> WHAT YOU SHOULD DO
Here the job is to return only the lines of the material, exactly, from the first one to the line with "c_out (hs_conn h')".

THE RECORDS section start

Lemma honest_handshake `{WireLaws} `{CryptoLaws} `{Render} st u password name nonce turn m1 o1 :
  credentials st u password name nonce m1 o1 →
  ∃ scram, NewSCRAMServer (Some u) (client_bare name nonce) nonce turn = (Ok scram, S turn) ∧
  ∀ m2 o2 group1 group2 group3 queries, datum_text m2 o2 →
    o2 !! "authentication" = Some (JStr (client_final password (Salt u) (Iterations u) (client_bare name nonce) (ServerFirst scram) (combinedNonce scram))) →
    concat group1 = le_bytes 4 Version1_0 → concat group2 = m1 ++ [Byte.x00] → concat group3 = m2 ++ [Byte.x00] →
    ∃ h' t1 t2 t3, handshake (Some st) (mkHS (NewConnection (group1 ++ group2 ++ group3 ++ queries) []) turn) = (Ok (), h') ∧
      up_to (hs_conn h') [] queries ∧ logged_in u (hs_conn h') ∧
      c_out (hs_conn h') = t1 ++ Byte.x00 :: t2 ++ Byte.x00 :: t3 ++ [Byte.x00] ∧
      marshal server_hello = Ok t1 ∧ marshal (auth_success (ServerFirst scram)) = Ok t2 ∧
      marshal (auth_success (server_proof password (Salt u) (Iterations u) (client_bare name nonce) (ServerFirst scram) (combinedNonce scram))) = Ok t3.
Proof.
  intros [Hu Hpw [Hn1 Hn3] [Hn2 Hn4] Hm1 Hf1].
  destruct (handshakeV1_0_honest st u password name nonce (mkHS (NewConnection [] []) turn) m1 o1 [] Hu Hpw Hn1 Hn2 Hn3 Hn4 Hm1 Hf1 eq_refl)
    as (scram & Hnew & _). exists scram. split; [exact Hnew|]. intros m2 o2 group1 group2 group3 queries Hm2 Ho2 Hg1 Hg2 Hg3.
  set (c := NewConnection (group1 ++ group2 ++ group3 ++ queries) []).
  destruct (ReadFull_ok c (le_bytes 4 Version1_0) [] (group2 ++ group3 ++ queries)) as (c1 & Hr & Hup & Hb & Hout & Hfl & _); [done| |].
  { exists group1. cbn. by rewrite Hg1. }
  rewrite length_le_bytes in Hr. unfold handshake.
  rewrite (bind_ok _ _ _ (le_bytes 4 Version1_0) (mkHS c1 turn)) by (apply wrap_err_ok; unfold on_conn, zoom; cbn [hs_conn]; by rewrite Hr).
  cbv zeta. rewrite bool_decide_eq_true_2 by (vm_compute; reflexivity).
  apply up_to_next in Hup. rewrite Hg2 in Hup.
  destruct (handshakeV1_0_honest st u password name nonce (mkHS c1 turn) m1 o1 group3 Hu Hpw Hn1 Hn2 Hn3 Hn4 Hm1 Hf1 Hfl) as (scram' & Hnew' & Hrun).
  cbn [hs_turn] in Hnew'. cbn [hs_turn] in Hnew. rewrite Hnew in Hnew'. injection Hnew' as <-.
  destruct (Hrun m2 o2 [] queries Hm2 Ho2 Hup Hg3) as (h' & t1 & t2 & t3 & Hh & Hup' & Huser & Hdb & Hfaults & _ & Ho & Ht).
  exists h', t1, t2, t3. split; [exact Hh|]. split; [done|]. split; [by split|]. split; [|done]. rewrite Ho. cbn [hs_conn]. by rewrite Hout.
Qed.
(* ===== verification/Listening.v ===== *)
(** * Accepting connections (internal/protocol/server.go)

    The life of the protocol server around its connections: listening, the goroutine
    that accepts, one goroutine for each connection, the two counters, the group that
    [Stop] waits for.  What a connection does is in [Protocol]; here it begins and ends.
    The listener of package net is its answers: an accepted connection or an error. *)

From S2P Require Import Prelude.

(** [lv_listener]: none before the first [Start], then whether it is open. [lv_loops]: the
    accepting goroutines.  [lv_conns]: the connections that are being handled. *)
Record Live := mkLive {
  lv_addr : string; lv_listener : option bool; lv_quit : bool; lv_loops : nat; lv_conns : gset nat; lv_next : nat;
  lv_wg : Z; lv_connCount : Z; lv_queryCount : Z;
}.
Definition NewServer (addr : string) : Live := mkLive addr None false 0 ∅ 0 0 0 0.

Definition Start (listen : option string) : M Live unit :=
  s ← get_state;
  match listen with
  | Some e => fail ("failed to listen on " +:+ lv_addr s +:+ ": " +:+ e)
  | None =>
      put_state (mkLive (lv_addr s) (Some true) (lv_quit s) (S (lv_loops s)) (lv_conns s) (lv_next s) (lv_wg s + 1) (lv_connCount s) (lv_queryCount s))
  end.
(** [Stop] until it waits: whether it waits, as it does unless closing the listener
    fails.  A second call closes a closed channel. *)
Definition Stop_begin (close : option string) : M Live unit :=
  s ← get_state;
  if lv_quit s then panic
  else
    put_state (mkLive (lv_addr s) (lv_listener s) true (lv_loops s) (lv_conns s) (lv_next s) (lv_wg s) (lv_connCount s) (lv_queryCount s));;
    match lv_listener s with
    | None => mret ()
    | Some _ =>
        match close with
        | Some e => fail e
        | None => modify (λ s, mkLive (lv_addr s) (Some false) (lv_quit s) (lv_loops s) (lv_conns s) (lv_next s) (lv_wg s) (lv_connCount s) (lv_queryCount s))
        end
    end.
(** [s.wg.Wait()] *)
Definition Stop_returns (s : Live) : bool := bool_decide (lv_wg s = 0%Z).

(** One turn of [acceptLoop]; [ok] is whether [Accept] has a connection. *)
Definition acceptLoop (ok : bool) (s : Live) : Live :=
  match lv_loops s with
  | 0 => s
  | S loops =>
      if ok && bool_decide (lv_listener s = Some true) then
        mkLive (lv_addr s) (lv_listener s) (lv_quit s) (lv_loops s) ({[lv_next s]} ∪ lv_conns s) (S (lv_next s))
          (lv_wg s + 1) (lv_connCount s + 1) (lv_queryCount s)
      else if lv_quit s then
        mkLive (lv_addr s) (lv_listener s) (lv_quit s) loops (lv_conns s) (lv_next s) (lv_wg s - 1) (lv_connCount s) (lv_queryCount s)
      else s
  end.
(** [handleConnection] has returned. *)
Definition connection_ends (c : nat) (s : Live) : Live :=
  if bool_decide (c ∈ lv_conns s) then
    mkLive (lv_addr s) (lv_listener s) (lv_quit s) (lv_loops s) (lv_conns s ∖ {[c]}) (lv_next s)
      (lv_wg s - 1) (lv_connCount s - 1) (lv_queryCount s)
  else s.

Definition ConnectionCount (s : Live) : Z := lv_connCount s.
Definition QueryCount (s : Live) : Z := lv_queryCount s.
(** Nothing calls it. *)
Definition IncrementQueryCount (s : Live) : Live :=
  mkLive (lv_addr s) (lv_listener s) (lv_quit s) (lv_loops s) (lv_conns s) (lv_next s) (lv_wg s) (lv_connCount s) (lv_queryCount s + 1).

Inductive live_op := LStart (listen : option string) | LStop (close : option string) | LAccept (ok : bool) | LEnd (c : nat).
Definition live_step (op : live_op) (s : Live) : Live :=
  match op with
  | LStart listen => (Start listen s).2
  | LStop close => (Stop_begin close s).2
  | LAccept ok => acceptLoop ok s
  | LEnd c => connection_ends c s
  end.
Definition live_run (ops : list live_op) (s : Live) : Live := foldl (λ s op, live_step op s) s ops.

(** ** The counters *)

Record live_ok (s : Live) : Prop := {
  lo_count : lv_connCount s = Z.of_nat (size (lv_conns s));
  lo_wg : lv_wg s = Z.of_nat (lv_loops s + size (lv_conns s));
  lo_fresh c : c ∈ lv_conns s → c < lv_next s;
}.
Lemma live_step_ok op s : live_ok s → live_ok (live_step op s).
Proof.
  intros [Hc Hw Hf]. destruct op as [listen|close|ok|c]; cbn [live_step].
  - unfold Start. mrun. destruct listen; [by split|]. split; cbn; [done|lia|done].
  - unfold Stop_begin. mrun. destruct (lv_quit s), (lv_listener s), close; cbn; by split.
  - unfold acceptLoop. destruct (lv_loops s) as [|n] eqn:Hn; [by split; rewrite ?Hn|]. destruct (_ && _); [|destruct (lv_quit s); [|by split; rewrite ?Hn]].
    + assert (size ({[lv_next s]} ∪ lv_conns s) = S (size (lv_conns s))) as Hsize.
      { rewrite size_union, size_singleton; [done|]. intros x ->%elem_of_singleton Hin%Hf. lia. }
      split; cbn; rewrite ?Hsize; [lia|lia|]. intros c [->%elem_of_singleton|Hin%Hf]%elem_of_union; lia.
    + split; cbn; [done|lia|done].
  - unfold connection_ends. case_bool_decide as Hin; [|by split].
    assert (size (lv_conns s ∖ {[c]}) + 1 = size (lv_conns s)) as Hsize.
    { assert ({[c]} ## lv_conns s ∖ {[c]}) as Hdis by set_solver. pose proof (size_union {[c]} (lv_conns s ∖ {[c]}) Hdis) as Hu.
      rewrite <- union_difference_L in Hu by set_solver. rewrite size_singleton in Hu. lia. }
    split; cbn; [lia|lia|]. intros x [Hx _]%elem_of_difference. by apply Hf.
Qed.
Lemma live_run_ok ops s : live_ok s → live_ok (live_run ops s).
Proof. revert s. induction ops as [|op ops IH]; intros s Hs; [done|]. by apply IH, live_step_ok. Qed.

Lemma conn_stays op c s : op ≠ LEnd c → c ∈ lv_conns s → c ∈ lv_conns (live_step op s).
Proof.
  intros Hop Hc. destruct op as [listen|close|ok|c']; cbn [live_step].
  - unfold Start. mrun. by destruct listen.
  - unfold Stop_begin. mrun. by destruct (lv_quit s), (lv_listener s), close.
  - unfold acceptLoop. destruct (lv_loops s); [done|]. destruct (_ && _); [|by destruct (lv_quit s)]. cbn. by apply elem_of_union_r.
  - unfold connection_ends. case_bool_decide; [|done]. cbn. apply elem_of_difference. split; [done|]. apply not_elem_of_singleton. by intros ->.
Qed.

Lemma Stop_returns_iff s : live_ok s → Stop_returns s = true ↔ lv_loops s = 0 ∧ lv_conns s = ∅.
Proof.
  intros [_ Hw _]. unfold Stop_returns. rewrite bool_decide_eq_true, Hw, <- (leibniz_equiv_iff (lv_conns s)), <- size_empty_iff. lia.
Qed.
Lemma conn_stays_run c more : ∀ s, LEnd c ∉ more → c ∈ lv_conns s → c ∈ lv_conns (live_run more s).
Proof.
  induction more as [|op more IH]; intros s Hmore Hc; [done|]. apply not_elem_of_cons in Hmore as [Hop Hmore].
  apply IH; [done|]. by apply conn_stays.
Qed.
Lemma Stop_blocked c more s : live_ok s → c ∈ lv_conns s → LEnd c ∉ more → Stop_returns (live_run more s) = false.
Proof.
  intros Hs Hc Hmore. pose proof (conn_stays_run c more s Hmore Hc) as Hin.
  apply not_true_iff_false. intros [_ Hnil]%Stop_returns_iff; [set_solver|]. by apply live_run_ok.
Qed.

(** The counter of connections is their number, and [Stop] returns exactly when no
    goroutine is left.  So as long as a client stays connected, whatever else
    happens, [Stop] does not return: it closes the listener and no connection. *)
Theorem stop_waits_for_clients addr ops :
  let s := live_run ops (NewServer addr) in
  ConnectionCount s = Z.of_nat (size (lv_conns s)) ∧
  (Stop_returns s = true ↔ lv_loops s = 0 ∧ lv_conns s = ∅) ∧
  ∀ c more, c ∈ lv_conns s → LEnd c ∉ more → Stop_returns (live_run more s) = false.
Proof.
  intros s. assert (live_ok s) as Hs by (apply live_run_ok; by split).
  split; [apply Hs|]. split; [by apply Stop_returns_iff|]. intros c more. by apply Stop_blocked.
Qed.
(** An idle client keeps the server from stopping. *)
Example idle_client_blocks_stop :
  Stop_returns (live_run [LStart None; LAccept true; LStop None; LAccept false] (NewServer ":28015")) = false ∧
  Stop_returns (live_run [LStart None; LAccept true; LStop None; LAccept false; LEnd 0] (NewServer ":28015")) = true.
Proof. vm_compute. by split. Qed.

THE RECORDS section end

> WRITTEN RESPONSE
Lemma honest_handshake `{WireLaws} `{CryptoLaws} `{Render} st u password name nonce turn m1 o1 :
  credentials st u password name nonce m1 o1 →
  ∃ scram, NewSCRAMServer (Some u) (client_bare name nonce) nonce turn = (Ok scram, S turn) ∧
  ∀ m2 o2 group1 group2 group3 queries, datum_text m2 o2 →
    o2 !! "authentication" = Some (JStr (client_final password (Salt u) (Iterations u) (client_bare name nonce) (ServerFirst scram) (combinedNonce scram))) →
    concat group1 = le_bytes 4 Version1_0 → concat group2 = m1 ++ [Byte.x00] → concat group3 = m2 ++ [Byte.x00] →
    ∃ h' t1 t2 t3, handshake (Some st) (mkHS (NewConnection (group1 ++ group2 ++ group3 ++ queries) []) turn) = (Ok (), h') ∧
      up_to (hs_conn h') [] queries ∧ logged_in u (hs_conn h') ∧
      c_out (hs_conn h') = t1 ++ Byte.x00 :: t2 ++ Byte.x00 :: t3 ++ [Byte.x00] ∧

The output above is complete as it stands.